Nanofat has been used for many purposes including enrichment of traditional fat grafts, in combination with myostimulation, and intradermal injection in patients who desire skin resurfacing without epidermal ablation. While the FDA considers nanofat or SVF produced with collagenase a drug, mechanical instead of chemical tissue manipulation does not fall into the “drug” or maximally manipulated category [3]. Mechanical devices must obtain a 510(k) clearance and are single use only. However, the individual devices cost quite a bit less per use than a tissue processing laboratory within the operating room would.
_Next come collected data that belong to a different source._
(* ===== verification/Prelude.v ===== *)
(** * Verification of the EOSForce chain library

    EOSForce is a blockchain node in C++ derived from EOSIO.  This development models the
    consensus and execution core of the node, [libraries/chain], as Rocq functions that are
    translated from the source and can be run, and proves what makes them correct.

    ** The program and the files that model it

    A node receives signed blocks and transactions.  The controller checks the header of a
    block against the state of its parent, keeps the blocks that are not yet final in the
    fork database, switches to the best branch, and applies the transactions of a block.  A
    transaction is authorised against the permissions of its accounts, pays fees, is metered
    by the resource limits, and runs native actions or contracts, which change tables of the
    state database.  Paths below are relative to [src/libraries/chain], headers being in
    [include/eosio/chain].

    - Values.  [Exceptions.v]: the exception classes ([exceptions.hpp]); [Name.v]: account
      names ([name.hpp], [name.cpp]); [Asset.v]: symbols and assets ([symbol.hpp],
      [asset.hpp], [asset.cpp]); [Timestamp.v]: block times ([block_timestamp.hpp]);
      [Merkle.v]: hash trees ([merkle.cpp], [incremental_merkle.hpp]); [Action.v]: actions
      and permission levels ([action.hpp]); [ChainConfig.v]: the configuration and the
      switches of the chain ([chain_config.hpp], [config_on_chain.cpp]).
    - State database.  [Database.v]: what the models use of chainbase tables.
    - Consensus.  [BlockHeader.v]: headers and producer schedules ([block_header.cpp],
      [producer_schedule.hpp]); [BlockHeaderState.v]: the DPoS state of a block
      ([block_header_state.cpp]); [ForkDatabase.v]: the tree of reversible blocks
      ([fork_database.cpp]); [ProtocolFeatures.v]: recognised and activated features
      ([protocol_feature_manager.cpp]); [FeatureActivation.v]: what [controller.cpp] does
      with them, and the whitelist of intrinsics ([whitelisted_intrinsics.cpp]);
      [ForkSwitch.v]: how [controller.cpp] pushes, applies and pops blocks, switches forks
      and logs irreversible blocks; [BlockLog.v]: the log of irreversible blocks and its
      index, their repair and trimming ([block_log.cpp], [programs/eosio-blocklog/main.cpp]
      of [src]).
    - Production.  [UnappliedQueue.v]: the transactions to apply again
      ([unapplied_transaction_queue.hpp]); [Producer.v]: when and on what a node produces
      ([plugins/producer_plugin/producer_plugin.cpp] of [src]).
    - Peers.  [NetPlugin.v]: how a node catches up with its peers, serves them, and passes
      on blocks and transactions ([plugins/net_plugin/net_plugin.cpp] and [protocol.hpp] of
      [src]): the synchronisation manager, the dispatch manager, the handlers of messages
      and the write queues, as steps of a node with all its connections.
    - Authorization.  [Authority.v] ([authority.hpp]); [AuthorityChecker.v]
      ([authority_checker.hpp]); [Permissions.v]: the permission tables
      ([permission_object.hpp], [authorization_manager.cpp]); [Authorization.v]: the checks
      of a transaction ([authorization_manager.cpp]).
    - Resources.  [Usage.v]: moving averages and elastic limits
      ([resource_limits_private.hpp]); [ResourceLimits.v]: the manager
      ([resource_limits.cpp]); [TxFee.v]: fees ([txfee_manager.cpp] and their part of
      [transaction_context.cpp]); [TransactionContext.v]: the limits, the timer and the bill
      of a transaction ([transaction_context.cpp], [platform_timer_posix.cpp]).
    - Execution.  [EosioContract.v]: the native actions ([eosio_contract.cpp]);
      [ContractTables.v]: tables, indices and iterators of contracts ([apply_context.hpp],
      [apply_context.cpp]); [TableRefinement.v]: those tables as sorted maps;
      [ActionExecution.v]: actions on their receivers, notifications, inline and fee actions
      ([apply_context.cpp], [transaction_context.cpp]); [Deferred.v]: the table of deferred
      transactions ([apply_context.cpp], [generated_transaction_object.hpp]);
      [TransactionPush.v]: how [controller.cpp] pushes input, implicit and deferred
      transactions, and the receipts of a block; [AbiSerializer.v]: descriptions of the
      types of a contract and the conversion of values by them ([abi_def.hpp],
      [abi_serializer.cpp]).
    - Snapshots.  [Snapshot.v]: the writers and readers of snapshots, as binary files, as
      variants and as a hash ([snapshot.hpp], [snapshot.cpp]); [ChainSnapshot.v]: what a
      chain writes into one and how it reads it back ([controller.cpp],
      [authorization_manager.cpp], [protocol_state_object.cpp],
      [global_property_object.hpp]).

    ** How the models correspond to the code

    An integer of [w] bits is a [Z] with its wrap-around written out ([u8] to [u128],
    [s64]); a struct is a record and an enum an inductive type with the names of the source.
    A function that throws returns a [result], [Ok] or [Throw] with the exception class; a
    function that changes an object takes and returns it.  Where an exception leaves the
    changes made so far (objects outside a database session), the model returns the object
    with the exception; where the session undoes them, it returns the exception alone.  A
    table of the state database is a finite map by its unique key, or a list of its rows.
    [None], or [Undefined] in [ContractTables.v] and [BlockLog.v], is undefined behaviour: a
    null pointer, an index out of range, a pointer to a removed object.  The files of the
    block log are lists of bytes, its index a list of words.

    A contract is a [program] of [ActionExecution.v]: the calls it makes of its host, in any
    order and depending on what they return.  [ActionExecution.Components] and
    [TransactionPush.Engine] are what these files use of the others: operations that the
    files named there model, with the few laws the theorems need; samples instantiate them.
    [Snapshot.SnapshotFormat] is what a chain relies on in a snapshot, whatever its format:
    a section that was written is found and its rows are read back; the binary files and the
    variants are its instances, and [ChainSnapshot.v] is proved against it.

    Code of other libraries is a parameter: hashes, keys, signatures and serialisation of fc,
    the order of softfloat numbers, [std::hash].  What the theorems need of it is a named
    hypothesis (a class such as [PublicKey], or a premise such as injectivity of a hash),
    which a witness instantiates.  The undo sessions of chainbase are the class
    [ForkSwitch.UndoDatabase], with a list of states as an instance.

    ** What is proved

    - Blocks: a block becomes proposed irreversible only after confirmations of more than
      two thirds of the producers, by producers that do not confirm twice
      ([proposed_needs_supermajority]); irreversibility is monotone under a schedule and
      computed as the two-thirds rank; headers that a producer builds are accepted; the fork
      database keeps its tree, its head and its order through every operation, and its
      branches, removals and advances of the root are exact.
    - Forks: through any run of pushed, produced and aborted blocks the state database is
      the replay of the best chain the node knows, in step with the undo stack, the
      reversible blocks and the log ([controller_follows_best_chain]); a push always ends
      ([push_block_ends]) and one that fails changes none of them ([failed_push_restores]).
    - Block log: any run of appends, restarts and repairs of a log cut short refines a list
      of blocks ([block_log_refines_list]); trimming keeps the blocks it should
      ([trim_blocklog_front_keeps]) unless a position straddles two chunks, where it writes
      outside its buffer ([trim_blocklog_front_overruns]).
    - Transactions: pushing is atomic ([push_transaction_atomic]), which it was not for the
      fees of the early chain ([early_fee_kept]); a deferred transaction is retired once or
      nothing changes ([scheduled_retired_once]), and its memory is billed exactly
      ([deferred_memory_billed]); an applied block gives the node exactly the receipts in it
      ([block_receipts_reproduced]); every scheduled action runs exactly once, in numbered order
      ([every_action_runs]), after its fee ([every_action_pays]), and execution ends
      ([exec_terminates]); a transaction is billed what its accounts can pay
      ([transaction_bill]) for the time its timer ran ([billing_timer_exact]).
    - Production: a node never signs two blocks of a producer at the same height or time
      ([no_double_production]) nor confirms twice ([confirmations_not_double]); the next
      slot of a producer is the earliest it is scheduled for; the queue of unapplied
      transactions refines three lanes ([queue_refines_lanes]).
    - Features: the recognised set has acyclic, resolved dependencies
      ([recognized_features_wf]); the manager with its linked list refines a stack of
      activations ([manager_refines_stack]) that follows the chain through blocks, aborts
      and pops ([features_follow_chain]); the whitelist of intrinsics refines a set.
    - Authorization: the checker decides the recursive meaning of authorities
      ([satisfied_exact]); an accepted transaction is authorised
      ([check_authorization_sound]); accounts keep their owner and active permissions
      ([accounts_keep_permissions]).
    - Resources: totals are sums, averages and elastic limits stay in their bounds and
      recover, fees are exact, code is kept while it is referenced, the memory of
      tables is billed exactly ([storage_billed]).
    - Contract tables: database calls follow valid pointers with one exception, and primary
      tables refine sorted maps ([calls_follow_valid_pointers], [primary_tables_refine]).
    - Peers: whatever messages arrive, the requests for blocks that a node sends are
      non-empty, within the configured span and what was announced
      ([sync_requests_bounded]); if the peers it asks serve their requests, a node that
      learns of a later irreversible block receives every block up to it, once and in
      order, and is in sync after finitely many requests ([catchup_completes]).
    - Snapshots: a binary snapshot that is written validates and gives back the rows of
      each of its sections ([binary_snapshot_reads]); a chain read from the snapshot of
      another has its contents, with permissions numbered anew ([snapshot_restores_chain]).
    - Encodings: merkle roots, names, symbols, headers; an accepted abi is well formed
      ([abi_validated]) and what is packed by it is read back ([packed_value_unpacks]).

    ** Bounds and fuel

    Loops that are not structural have fuel.  [Merkle.merkle_loop] has a step per node;
    the walks of [ForkDatabase] have a step per block number or per block of the index;
    [Permissions.walk_parents] a step per permission identifier; [ProtocolFeatures]'s
    [pop_builtins] a step per builtin feature; [ResourceLimits.process_updates_loop] a step
    per pending row; the walks over type names and bases in [AbiSerializer] a step per
    definition, its recursion a step per scope, which the code itself limits to 32;
    [BlockLog]'s loops a step per block or per byte of the file; the search for a section
    in [Snapshot] a step per byte, the reading of rows in [ChainSnapshot] a step per row;
    [ActionExecution.exec] a step per account that can be notified and one per level of
    inline actions, of which a 16-bit limit allows fewer than 65536.  In each case a lemma shows that states
    which satisfy the invariant never run out, and the theorems state results, not only conditional ones.

    ** Not modelled

    The rest of the controller (start-up, replay, queries), web assembly and its intrinsics (engines are submodules), the time limit and error texts of the abi
    serializer, the sockets, timers and message encoding of the
    network plugin, the other plugins and
    programs (HTTP, wallets, command lines), genesis data, signals, the console and
    the trace of a failed action.  They are listed in the manifest with what is
    planned of them.  The database undo stack is modelled where a component depends on it. *)

From stdpp Require Export base tactics numbers option list gmap strings sorting.
From Stdlib Require Export Lia.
Examples of nanofat processing units include the Nanocube (Lipocube, London) and Tulip devices (Tulip Medical, San Diego, CA). Nanofat is created from fatty lipoaspirate, and the cells that remain are fragile, prone to death when desiccated or roughly handled. The solution can be combined with particulate fat in order to enhance the quality of fat grafts. It can be injected intramuscularly following myostimulation. Nanofat can be injected into regions with radiation damage in order to lessen the deterioration of the skin and soft tissue. Also injected directly into the skin, nanofat can improve the quality of aging skin by stimulating dermal fibroblasts. It is not recommended to apply nanofat topically as very few cells will survive in this environment.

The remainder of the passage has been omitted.